He’s not the only one.

About two hours after my article hit the wire, I received an email from a grad who’s five years out of school, working a great job in a professional field and looking forward to a bright future. He also happens to be more than $150,000 in the hole for his undergrad and graduate schooling—a combination of $60,000 in fixed-rate federal student loans and $90,000 in adjustable-rate private debt.

Over the course of the next few days, I learned that his student loan debt-load — the monthly payments themselves consume more than 30 percent of his pretax earnings — has caused him to run up even more debt (credit card) as he struggles to cover his living expenses. But despite his trouble, he didn’t blame his family’s limited ability to fund his college experience. Nor did he point a finger at the high school guidance counselor who neglected to tell him about potential tuition-saving resources, such as the College Level Examination Program (CLEP). He didn’t even rail about his schools’ (undergrad and grad) failure to provide good advice regarding the level of debt he was accumulating, or how the lenders — government and private — made it so easy to draw down this funding during his deferment period.
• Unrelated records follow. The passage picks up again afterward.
Lemma among_accept early p gone x : among gone x -> v21_packet p ->
  (packet_items p = [Pre] -> gone = []) -> (packet_items p = [Ends diagNoCarrier] -> rest_in [] gone = []) ->
  among (gone ++ packet_items p) (accept early p x).
Proof.
  destruct x as [[q dg] got]. intros H V H1 H2. destruct V.
  - specialize (H1 eq_refl). subst gone. pose proof (among_begin _ _ H eq_refl) as E. cbn [fst snd] in E. subst q.
    pose proof (among_before _ _ H eq_refl) as E. cbn [snd] in E. subst got. cbn. split; cbn [fst snd]; try done. by left.
  - cbn [accept Z.eqb e_no_signal andb]. destruct q.
    + by apply among_silence.
    + destruct early; cbn [negb]; [by apply among_silence|by apply among_cut].
    + apply among_silence in H. destruct H as [A B C D E]. split; try done; intros H'; by specialize (C H').
    + apply among_silence in H. destruct H as [A B C D E]. split; try done; intros H'; by specialize (C H').
  - rewrite octets_items. destruct q; try by apply among_ignored. by apply (among_octets gone dg got (b :: l)).
  - destruct q; try by apply among_ignored. by apply among_fcs.
  - destruct q; try by apply among_ignored. apply among_sig_end; [done|by apply H2].
Qed.

Lemma packet_items_some p : v21_packet p -> packet_items p <> [].
Proof. intros []; try done; by rewrite octets_items. Qed.

Lemma among_lose p gone x : among gone x -> v21_packet p -> among (gone ++ packet_items p) (lose x).
Proof.
  destruct x as [[q dg] got]. intros H V. pose proof (packet_items_some p V) as Hn.
  destruct q; cbn [lose]; try by apply among_ignored.
  destruct H as [A B C D E]. cbn [fst snd] in *. assert (dg .| diagBadFcs = diagBadFcs) as -> by (by destruct A as [-> | ->]).
  split; cbn [fst snd]; [by right| |by intros H; destruct (app_nonnil gone _ Hn)|done|done].
  etrans; [exact B|apply good_grows].
Qed.

(** ** The call *)

Section call.
Context (byte0 chunk0 len0 : Z) (o o' cb : Z).

Definition lossy (c : fax_call) : Prop := exists gone x, sends_gone o gone c /\
  in_state o' x (was_read c) (receiver c) /\ among gone x.

Lemma among_no_carrier gone x : among gone x -> x.1.2 .& diagNoCarrier = 0.
Proof. by intros [[-> | ->] _ _ _ _]. Qed.

Lemma gone_head gone c p n : sends_gone o gone c -> net c = p :: n ->
  (packet_items p = [Pre] -> gone = []) /\ (packet_items p = [Ends diagNoCarrier] -> rest_in [] gone = []).
Proof.
  intros S E. destruct (sends_gone_stage o _ _ _ _ S E) as (q & q' & Hq & Hp). split; intros Ei; rewrite Ei in Hp.
  - destruct q; try done. by apply stages_begin.
  - destruct (sends_gone_all o _ _ S) as [rest H]. rewrite E in H. cbn [flat_map] in H. rewrite Ei in H.
    eapply (rest_at_end (handed c)); [|destruct q; done|exact H]. destruct S as [S _]. by apply (sends_log _ _ _ _ S).
Qed.

Lemma lossy_event c v : lossy c -> valid_event v -> exists c', fax_event byte0 chunk0 len0 o o' cb v c = Some c' /\ lossy c'.
Proof.
  intros (gone & x & S & R & A) Hv.
  destruct v as [buf|more p|now|start clock| | |count].
  1-4: match goal with |- context [fax_event _ _ _ _ _ _ ?v ?c] =>
      destruct (sender_event byte0 chunk0 len0 o o' cb gone c v S I) as (c' & -> & S' & E1 & E2) end;
    exists c'; split; [done|]; exists gone, x; by rewrite E1, E2.
  - destruct (net c) as [|p n] eqn:En; [exists c; cbn [fax_event]; rewrite En; split; [done|]; by exists gone, x|].
    destruct (gone_head _ _ _ _ S En) as [G1 G2].
    destruct (deliver_event byte0 chunk0 len0 o o' cb gone c x p n S En R (among_no_carrier _ _ A)) as (early & e & -> & R').
    { intros E. left. apply (among_begin _ _ A). by apply G1. }
    destruct (sends_gone_next o _ _ _ _ e S En) as [S' V]. eexists. split; [reflexivity|].
    exists (gone ++ packet_items p), (accept early p x). split; [exact S'|]. split; [exact R'|by apply among_accept].
  - destruct (net c) as [|p n] eqn:En; [exists c; cbn [fax_event]; rewrite En; split; [done|]; by exists gone, x|].
    destruct (lose_event byte0 chunk0 len0 o o' cb c x p n En R) as (e & -> & R').
    destruct (sends_gone_next o _ _ _ _ e S En) as [S' V]. eexists. split; [reflexivity|].
    exists (gone ++ packet_items p), (lose x). split; [exact S'|]. split; [exact R'|by apply among_lose].
  - destruct (read_event byte0 chunk0 len0 o o' cb c x count R Hv) as (e & l & -> & R'). eexists. split; [reflexivity|].
    by exists gone, x.
Qed.

Lemma lossy_events vs : forall c, lossy c -> Forall valid_event vs ->
  exists c', fax_events byte0 chunk0 len0 o o' cb vs c = Some c' /\ lossy c'.
Proof.
  induction vs as [|v vs IH]; intros c L Hv; [by exists c|]. apply Forall_cons_1 in Hv as [Hv Hvs].
  destruct (lossy_event c v L Hv) as (c1 & E1 & L1). cbn [fax_events]. rewrite E1. cbn [mbind option_bind]. by apply IH.
Qed.

Lemma begins_lossy c : sends_gone o [] c -> was_read c = [] -> receives o' before 0 [] [] (receiver c) -> lossy c.
Proof.
  intros S E R. exists [], (before, 0, []). rewrite E. split; [exact S|]. split; [exact R|].
  split; cbn [fst snd]; try done. by left.
Qed.

Lemma lossy_good c : lossy c -> good (was_read c) `sublist_of` List.filter nonempty (finished (handed c)).
Proof.
  intros (gone & [[q dg] got] & S & R & A). rewrite <- (good_signal (handed c)).
  2: { destruct S as [S _]. by apply (sends_log _ _ _ _ S). }
  destruct (sends_gone_all o _ _ S) as [rest H]. rewrite <- H.
  etrans; [|apply good_grows]. etrans; [|exact (among_good _ _ A)]. apply good_prefix.
  destruct R as [_ _ _ (m & l & _ & _ & _ & _ & _ & _ & <-)]. by eexists.
Qed.
End call.

(** C10: the same call, in which any of the packets are lost and the receiving
    engine is told of the loss: whatever is lost, no step fails, and the frames
    that the reader gets with octets and without an error mark are frames that the
    sender has handed over whole, in their order; what is damaged or run together
    by the loss is marked. *)
Theorem t38_loss_marked byte0 chunk0 len0 o o' cb (es er : T38Engine) (vs : list event) :
  ready_to_send o es -> ready_to_receive o' er -> Forall valid_event vs ->
  exists c, (c0 ← call_start byte0 chunk0 len0 cb es er; fax_events byte0 chunk0 len0 o o' cb vs c0) = Some c /\
    good (was_read c) `sublist_of` List.filter nonempty (finished (handed c)).
Proof.
  intros Hs Hr Hv. destruct (call_start_begins byte0 chunk0 len0 o o' cb es er Hs Hr) as (c0 & -> & S0 & E0 & R0).
  pose proof (begins_lossy o o' c0 S0 E0 R0) as L0.
  cbn [mbind option_bind]. destruct (lossy_events byte0 chunk0 len0 o o' cb vs c0 L0 Hv) as (c & E & L).
  exists c. split; [exact E|]. by apply (lossy_good o o').
Qed.

(** Four frames; the packet with an octet of the first one is lost, and the one
    that ends the second one, so that the second and the third run together. *)
Definition example_losses : list event :=
  flat_map (fun f => [Hand f; Finish true 7; Turn 2000; Turn 2000; Turn 2000; Turn 2000; Turn 2000; Turn 2000])
    [[255; 1]; [255; 2]; [255; 3]; [255; 4]] ++
  [Deliver; Lose; Deliver; Deliver; Deliver; Deliver; Lose] ++ repeat Deliver 6 ++ repeat (Read 9) 9.

Lemma t38_loss_marked_witness :
  exists c, (c0 ← call_start 0 0 0 9 example_sender example_receiver; fax_events 0 0 0 5 6 9 example_losses c0) = Some c /\
    good (was_read c) `sublist_of` List.filter nonempty (finished (handed c)) /\ good (was_read c) = [[255; 4]].
Proof.
  destruct (t38_loss_marked 0 0 0 5 6 9 example_sender example_receiver example_losses) as (c & E & H).
  - split; reflexivity.
  - split; reflexivity.
  - apply (bool_decide_unpack (Forall valid_event example_losses)). vm_compute. exact I.
  - exists c. split; [exact E|]. split; [exact H|].
    assert (match (c0 ← call_start 0 0 0 9 example_sender example_receiver; fax_events 0 0 0 5 6 9 example_losses c0) with
            | Some c => good (was_read c) = [[255; 4]] | None => False end) as G by (vm_compute; reflexivity).
    by rewrite E in G.
Defined.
Instead, he wanted to focus on the steps he could take to change course. In particular, he wanted to explore the strategies for negotiating more favorable repayment terms for his government and private loans.

The federal part turned out to be surprisingly straightforward. He qualifies for the newly implemented Pay As You Earn Repayment plan (PAYER), which will help him to reduce his monthly payments. Unfortunately, though, his interactions with the private loan servicing company — not the lender itself — have not been nearly as satisfying.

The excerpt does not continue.